(Saved data entries)
★ ★ ★ ★ ★ ★ ★

(* ===== verification/NitroTheorems.v ===== *)
(** * Theorems of the Nitro rollup

    Authenticity of the queue entries, the payload round trip on concrete
    messages, and the streamer's replies to verification requests. *)

From S2P Require Import Prelude Bytes Slice Config Rollup NitroTypes Rlp RlpInstance Batch FeedJson NitroPayload NitroVerify.
From S2P Require Import MockRollup Streamer StreamerProofs StreamerRun StreamerTheorems Nitro.
From Stdlib Require Import Strings.Byte.

Section nitro_properties.
Context {A : AlloyRlp} {B : Brotli} {J : NitroJson} {JL : NitroJsonLaws J} {K : Crypto}.
Context (hash : BroadcastFeedMessage → Z → result B256 string).

(** Where a parsed entry comes from, and who signed it. *)
Lemma parsed_entry_spec config blocks h e :
  is_u64 h → h + zlen blocks ≤ u64_modulus →
  e ∈ nitro_parse_hotshot_transactions hash config blocks h →
  ∃ i block tx, blocks !! i = Some block ∧ tx ∈ block ∧ entry_hotshot_height e = h + Z.of_nat i ∧
    is_u64 (sequence_number e) ∧
    (sequencer_signed hash config (feed_message e) ∨ legacy_signed config (payload tx)).
Proof.
  intros Hh Hlen He.
  destruct (parse_in_range (R:=Nitro hash) config blocks h e Hh Hlen He) as (i & b & Hb & Ehh & Hin).
  simpl in Hin. rewrite app_nil_r in Hin.
  apply parse_block_spec in Hin as (tx & Htx & (Hs & _ & Hu)%parse_transaction_spec).
  exists i, b, tx. split_and!; done.
Qed.

(** No entry reaches the queue unsigned: every entry parsed from a range of
    blocks sits at the height of its block, in one of its transactions, and is a
    feed message signed by a trusted sequencer or part of a legacy payload whose
    data is signed by a legacy signer. *)
Theorem nitro_entries_authentic config blocks h e :
  is_u64 h → h + zlen blocks ≤ u64_modulus →
  e ∈ nitro_parse_hotshot_transactions hash config blocks h →
  ∃ i block tx, blocks !! i = Some block ∧ tx ∈ block ∧ entry_hotshot_height e = h + Z.of_nat i ∧
    is_u64 (sequence_number e) ∧
    (sequencer_signed hash config (feed_message e) ∨ legacy_signed config (payload tx)).
Proof. apply parsed_entry_spec. Qed.

(** The reply of the running streamer: in every reachable state, if a
    verification request succeeds then the batch parses, and when the queue has
    every position of the reported range, each of them is the queued feed message
    of that number with the batch's content and the running delayed count. *)
Theorem nitro_reply_sound {C} {SD : Sender C BroadcastFeedMessage} {SL : SenderLaws SD}
    cfg rcfg (c0 : C) (st : loop_state (Nitro hash) C) data cursor :
  reachable (R:=Nitro hash) cfg rcfg c0 st →
  is_u64 (last_batch_delayed_messages_read cursor) → is_u64 (next_batch_start_pos cursor) →
  let q : list NitroRollupQueueEntry := queue (streamer_of st) in
  let r := verify_request (R:=Nitro hash) (streamer_of st) data (Some (Ok cursor)) in
  success r = true →
  ∃ batch, parse_batch data = Ok batch ∧
    (next_batch_start_pos cursor + zlen batch ≤ u64_modulus →
     (∀ k, next_batch_start_pos cursor ≤ k < next_batch_start_pos cursor + zlen batch →
           ∃ e, e ∈ q ∧ sequence_number e = k) →
     ∀ k, start_message_position r ≤ k ≤ end_message_position r →
       ∃ e msg, e ∈ q ∧ sequence_number e = k ∧
         batch !! Z.to_nat (k - start_message_position r) = Some msg ∧
         message_matches (last_batch_delayed_messages_read cursor) batch
           (Z.to_nat (k - start_message_position r)) msg e).
Proof.
  intros Hr Hd Hn q r. destruct (reachable_inv _ _ _ _ Hr) as [Hinv _ _ _ _ _ _].
  subst r. unfold verify_request. simpl. destruct (parse_batch data) as [batch|] eqn:Eb; [|done].
  intros Hs. exists batch. split; [done|]. intros Hlen Hall.
  apply (verify_sound batch q cursor); try done. apply (inv_sorted _ Hinv).
Qed.

(** A request whose batch does not parse, or for which the cursor cannot be
    fetched and the queue has no entry 1, is answered with the failure, and the
    streamer's state never changes on a request. *)
Theorem verify_request_failures {C} {SD : Sender C BroadcastFeedMessage} reader
    (st : loop_state (Nitro hash) C) data cursor err :
  streamer_inv (streamer_of st) →
  (parse_batch data = Err err ∨
   (∀ c, cursor ≠ Some (Ok c)) ∧
   ∀ e : NitroRollupQueueEntry, e ∈ queue (streamer_of st) → sequence_number e ≠ 1) →
  handle_event (R:=Nitro hash) reader st (EvVerify (R:=Nitro hash) data cursor) =
    (st, Some VerificationResult_failure).
Proof.
  intros Hinv H. simpl. f_equal. f_equal. unfold verify_request. simpl.
  destruct (parse_batch data) as [batch|] eqn:Eb; [|done].
  destruct H as [?|[Hc Hno]]; [done|].
  assert (Hfail : nitro_verify_batch_messages batch (queue (streamer_of st)) default_BatchCursor =
                  VerificationResult_failure).
  { destruct (verify_cases batch (queue (streamer_of st)) default_BatchCursor) as
      [(q1 & e & q2 & Eq & He & _)|[-> _]]; [apply (inv_sorted _ Hinv)|split; by vm_compute| |done].
    exfalso. apply (Hno e); [|exact He]. rewrite Eq. set_solver. }
  destruct cursor as [[c|]|]; [by destruct (Hc c)|exact Hfail|exact Hfail].
Qed.
End nitro_properties.

(** ** Concrete runs *)

(** Signed messages 5 to 7 of a small feed. *)
Definition signed_message (seq : Z) : BroadcastFeedMessage := {|
  msg_sequence_number := seq;
  feed_msg := {| message := Some {| header := None; l2msg := to_be_bytes 2 seq;
                                    legacy_batch_gas_cost := None; batch_data_stats := None |};
                 delayed_messages_read := 1 |};
  signature := replicate 65 x01; block_metadata := []; cumulative_sum_msg_size := 0; block_hash := None;
|}.

Definition small_table : list (BroadcastFeedMessage * Z) :=
  [(signed_message 5, 0); (signed_message 6, 0); (signed_message 7, 0)].

Definition small_json : NitroJson := table_json small_table.

Definition small_msgs : list BroadcastFeedMessage := fst <$> small_table.

Lemma signed_message_wire n : is_u64 n → wire_message (signed_message n).
Proof.
  intros Hn. split; [|by intros im h fee [= <-]]. split; [done|split; by vm_compute| |done].
  intros im [= <-]. split; try done.
Qed.

Lemma small_msgs_wire : Forall wire_message small_msgs.
Proof. repeat (apply Forall_cons; split; [apply signed_message_wire; split; by vm_compute|]). by apply Forall_nil. Qed.

Lemma small_json_laws : NitroJsonLaws small_json.
Proof.
  apply table_json_laws; [by vm_compute|].
  repeat (apply Forall_cons; split; [split; by vm_compute|]). by apply Forall_nil.
Qed.

Definition feed_hash : BroadcastFeedMessage → Z → result B256 string := signature_hash_v3_9_9.

Definition small_config : NitroConfig Address := {|
  legacy_signer_addresses := []; chain_id := 412346;
  feed := {| client := {| reconnect_initial_backoff := 1000; reconnect_maximum_backoff := 64000;
                          timeout := 20000; retry_connect_max_backoff := 15000;
                          retry_connect_backoff_step := 500; enable_compression := true;
                          require_feed_server_version := false; require_chain_id := false;
                          trusted_sequencer_addresses := [replicate 20 x01] |};
             server := default_BroadcasterConfig; web_socket_url := "ws://sequencer"; current_message_count := 5 |};
  l1_http_url := ""; l1_ws_url := ""; sequencer_inbox_address := [];
  log_scan_step := 10000; max_l1_blocks_to_scan_on_startup := 0; l1_finalized_poll_interval_ms := 12000;
|}.

Definition small_tx : Transaction :=
  {| tx_namespace := 1; payload := (build_espresso_tx_payload (J:=small_json) small_msgs).1 |}.

(** Every message of the list comes back from its transaction, verified. *)
Lemma build_parse_roundtrip_witness :
  (build_espresso_tx_payload (J:=small_json) small_msgs).2 = [] ∧
  ∃ consumed, small_msgs = consumed ++ [] ∧ zlen (payload small_tx) ≤ 921600 ∧
    parse_nitro_hotshot_payload (J:=small_json) (payload small_tx)
      (verify_broadcast_feed_message_signature feed_hash 412346 [replicate 20 x01]) =
    Ok (kept (J:=small_json) (verify_broadcast_feed_message_signature feed_hash 412346 [replicate 20 x01])
          consumed).
Proof.
  split; [by vm_compute|].
  apply (build_parse_roundtrip (JL:=small_json_laws)); [exact small_msgs_wire|by vm_compute].
Defined.

Lemma build_tx_fn_complete_witness :
  ∃ txes, build_tx_fn (J:=small_json) 3 1 small_msgs = Some txes ∧
    Forall (λ tx, tx_namespace tx = 1 ∧ zlen (payload tx) ≤ HOTSHOT_TX_PAYLOAD_MAX_SIZE) txes ∧
    ∃ parsed, Forall2 (λ tx ms, parse_nitro_hotshot_payload (J:=small_json) (payload tx) (λ _, Ok tt) = Ok ms)
                txes parsed ∧
      concat parsed = kept (J:=small_json) (λ _, Ok tt) small_msgs.
Proof.
  apply (build_tx_fn_complete (JL:=small_json_laws) (λ _, Ok tt) 1 small_msgs); [exact small_msgs_wire|].
  repeat (apply Forall_cons; split; [intros b [= <-]; by vm_compute|]). by apply Forall_nil.
Defined.

(** A message of a million bytes. *)
Definition big_json : NitroJson := table_json [(signed_message 5, 1000000)].

Lemma big_json_laws : NitroJsonLaws big_json.
Proof.
  apply table_json_laws; [by vm_compute|].
  apply Forall_cons. split; [split; by vm_compute|by apply Forall_nil].
Qed.

Lemma oversized_message_never_drained_witness :
  (∃ hb, build_espresso_tx_payload (J:=big_json) [signed_message 5] = (framed hb, [signed_message 5])) ∧
  ∀ fuel, build_tx_fn (J:=big_json) fuel 1 [signed_message 5] = None.
Proof.
  apply (oversized_message_never_drained (JL:=big_json_laws) 1 (signed_message 5) []
           (to_be_bytes 8 0 ++ replicate (Z.to_nat 1000000) x00)).
  - unfold message_to_vec, big_json, table_json.
    assert (list_find (same_message (signed_message 5)) [(signed_message 5, 1000000)] =
            Some (0%nat, (signed_message 5, 1000000))) as -> by (by vm_compute). done.
  - unfold zlen. rewrite length_app, length_replicate, length_to_be_bytes.
    unfold HOTSHOT_TX_PAYLOAD_MAX_SIZE. lia.
Defined.

Lemma nitro_entries_authentic_witness :
  ∃ i block tx, [[]; [small_tx]] !! i = Some block ∧ tx ∈ block ∧ 11 = 10 + Z.of_nat i ∧ is_u64 6 ∧
    (sequencer_signed feed_hash small_config (signed_message 6) ∨ legacy_signed small_config (payload tx)).
Proof.
  apply (nitro_entries_authentic (JL:=small_json_laws) feed_hash small_config [[]; [small_tx]] 10
           {| feed_message := signed_message 6; entry_hotshot_height := 11 |}).
  - split; by vm_compute.
  - by vm_compute.
  - apply (list_elem_of_lookup_2 _ 1). by vm_compute.
Defined.

(** The streamer after one block with the three messages. *)
Definition small_rollup_config : RollupConfig (NitroConfig Address) :=
  {| ty := RollupNitro; namespace_id := 1; stack := small_config |}.

Definition small_cfg : StreamerConfig := {|
  initial_backoff_ms := 1000; max_backoff_ms := 30000; retry_broadcast_delay_ms := 300;
  starting_pos := 5; starting_hotshot_height := 10; max_full_queue_entries := 100;
  hotshot_stall_warn_ms := 30000; progress_log_interval_ms := 15000;
|}.

Definition small_chan : bounded_chan BroadcastFeedMessage :=
  {| chan_capacity := 100; chan_pending := []; chan_history := []; chan_closed := false |}.

Definition SmallNitro : Rollup := Nitro (A:=concrete_rlp) (B:=stored_brotli) (J:=small_json) feed_hash.

Definition small_sender : Sender (bounded_chan BroadcastFeedMessage) (@FeedMessage SmallNitro) := bounded_sender.

Definition small_start : loop_state SmallNitro (bounded_chan BroadcastFeedMessage) :=
  run_init (R:=SmallNitro) small_cfg small_rollup_config 4 small_chan.

Definition small_state : loop_state SmallNitro (bounded_chan BroadcastFeedMessage) :=
  (handle_event (R:=SmallNitro) (SD:=small_sender) failing_reader small_start
     (EvTransactions (R:=SmallNitro) [[small_tx]] 10)).1.

Lemma small_state_reachable :
  reachable (R:=SmallNitro) (SD:=small_sender) small_cfg small_rollup_config small_chan small_state.
Proof. apply reachable_step; [|done]. apply reachable_init. split; by vm_compute. Qed.

(** The batch that holds messages 5 and 6. *)
Definition small_batch : bytes :=
  BROTLI_HEADER_BYTE ::
    concat (encode bytes_codec <$> (message_segment <$> [L2Msg (to_be_bytes 2 5); L2Msg (to_be_bytes 2 6)])).

Definition small_cursor : BatchCursor :=
  {| last_batch_delayed_messages_read := 1; next_batch_start_pos := 5 |}.

Lemma nitro_reply_sound_witness :
  let r := verify_request (R:=SmallNitro) (streamer_of small_state) small_batch (Some (Ok small_cursor)) in
  success r = true ∧ end_message_position r = 6 ∧
  ∃ batch, parse_batch small_batch = Ok batch.
Proof.
  intros r. split; [by vm_compute|]. split; [by vm_compute|].
  destruct (nitro_reply_sound (JL:=small_json_laws) feed_hash (SD:=small_sender) (SL:=bounded_sender_laws)
              small_cfg small_rollup_config small_chan small_state small_batch small_cursor)
    as (batch & Hb & _).
  - exact small_state_reachable.
  - split; by vm_compute.
  - split; by vm_compute.
  - by vm_compute.
  - by exists batch.
Defined.

Lemma verify_request_failures_witness :
  handle_event (R:=SmallNitro) (SD:=small_sender) failing_reader small_start
    (EvVerify (R:=SmallNitro) [] None) = (small_start, Some VerificationResult_failure).
Proof.
  apply (verify_request_failures (JL:=small_json_laws) feed_hash failing_reader small_start [] None
           "empty sequencer message").
  - destruct (reachable_inv (R:=SmallNitro) (SD:=small_sender) (L:=NitroLaws (JL:=small_json_laws) feed_hash)
                small_cfg small_rollup_config small_chan small_start); [|done].
    apply reachable_init. split; by vm_compute.
  - by left.
Defined.

(** ** Heights of stubs

    Message 9 was seen first, at height 1, and overflowed the queue. *)

Definition stub_cfg : StreamerConfig := {|
  initial_backoff_ms := 1000; max_backoff_ms := 30000; retry_broadcast_delay_ms := 300;
  starting_pos := 5; starting_hotshot_height := 0; max_full_queue_entries := 3;
  hotshot_stall_warn_ms := 30000; progress_log_interval_ms := 15000;
|}.

Definition stub_streamer : Streamer SmallNitro :=
  filter_messages (R:=SmallNitro) (new (R:=SmallNitro) stub_cfg small_rollup_config)
    [sample_entry 9 [] 1 1; sample_entry 5 (to_be_bytes 2 5) 1 5; sample_entry 6 [] 1 6; sample_entry 7 [] 1 7].

(** [min_espresso_block_still_in_queue] looks at the queue only: a message
    that is still pending as a stub can have a smaller height than the one
    reported. *)
Theorem min_block_ignores_stubs :
  let r := nitro_verify_batch_messages [L2Msg (to_be_bytes 2 5)] (queue stub_streamer) small_cursor in
  success r = true ∧ min_espresso_block_still_in_queue r = 6 ∧ stubs stub_streamer !! 9 = Some 1.
Proof. split_and!; by vm_compute. Qed.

★ ★ ★ ★ ★ ★ ★

— WORK INSTRUCTIONS —
Send back an exact copy of only the lines from the line with "(** The streamer" up to and including the line with "as (batch & Hb & _)." in the data above.

— SOLVED PROBLEM —
(** The streamer after one block with the three messages. *)
Definition small_rollup_config : RollupConfig (NitroConfig Address) :=
  {| ty := RollupNitro; namespace_id := 1; stack := small_config |}.

Definition small_cfg : StreamerConfig := {|
  initial_backoff_ms := 1000; max_backoff_ms := 30000; retry_broadcast_delay_ms := 300;
  starting_pos := 5; starting_hotshot_height := 10; max_full_queue_entries := 100;
  hotshot_stall_warn_ms := 30000; progress_log_interval_ms := 15000;
|}.

Definition small_chan : bounded_chan BroadcastFeedMessage :=
  {| chan_capacity := 100; chan_pending := []; chan_history := []; chan_closed := false |}.

Definition SmallNitro : Rollup := Nitro (A:=concrete_rlp) (B:=stored_brotli) (J:=small_json) feed_hash.

Definition small_sender : Sender (bounded_chan BroadcastFeedMessage) (@FeedMessage SmallNitro) := bounded_sender.

Definition small_start : loop_state SmallNitro (bounded_chan BroadcastFeedMessage) :=
  run_init (R:=SmallNitro) small_cfg small_rollup_config 4 small_chan.

Definition small_state : loop_state SmallNitro (bounded_chan BroadcastFeedMessage) :=
  (handle_event (R:=SmallNitro) (SD:=small_sender) failing_reader small_start
     (EvTransactions (R:=SmallNitro) [[small_tx]] 10)).1.

Lemma small_state_reachable :
  reachable (R:=SmallNitro) (SD:=small_sender) small_cfg small_rollup_config small_chan small_state.
Proof. apply reachable_step; [|done]. apply reachable_init. split; by vm_compute. Qed.

(** The batch that holds messages 5 and 6. *)
Definition small_batch : bytes :=
  BROTLI_HEADER_BYTE ::
    concat (encode bytes_codec <$> (message_segment <$> [L2Msg (to_be_bytes 2 5); L2Msg (to_be_bytes 2 6)])).

Definition small_cursor : BatchCursor :=
  {| last_batch_delayed_messages_read := 1; next_batch_start_pos := 5 |}.

Lemma nitro_reply_sound_witness :
  let r := verify_request (R:=SmallNitro) (streamer_of small_state) small_batch (Some (Ok small_cursor)) in
  success r = true ∧ end_message_position r = 6 ∧
  ∃ batch, parse_batch small_batch = Ok batch.
Proof.
  intros r. split; [by vm_compute|]. split; [by vm_compute|].
  destruct (nitro_reply_sound (JL:=small_json_laws) feed_hash (SD:=small_sender) (SL:=bounded_sender_laws)
              small_cfg small_rollup_config small_chan small_state small_batch small_cursor)
    as (batch & Hb & _).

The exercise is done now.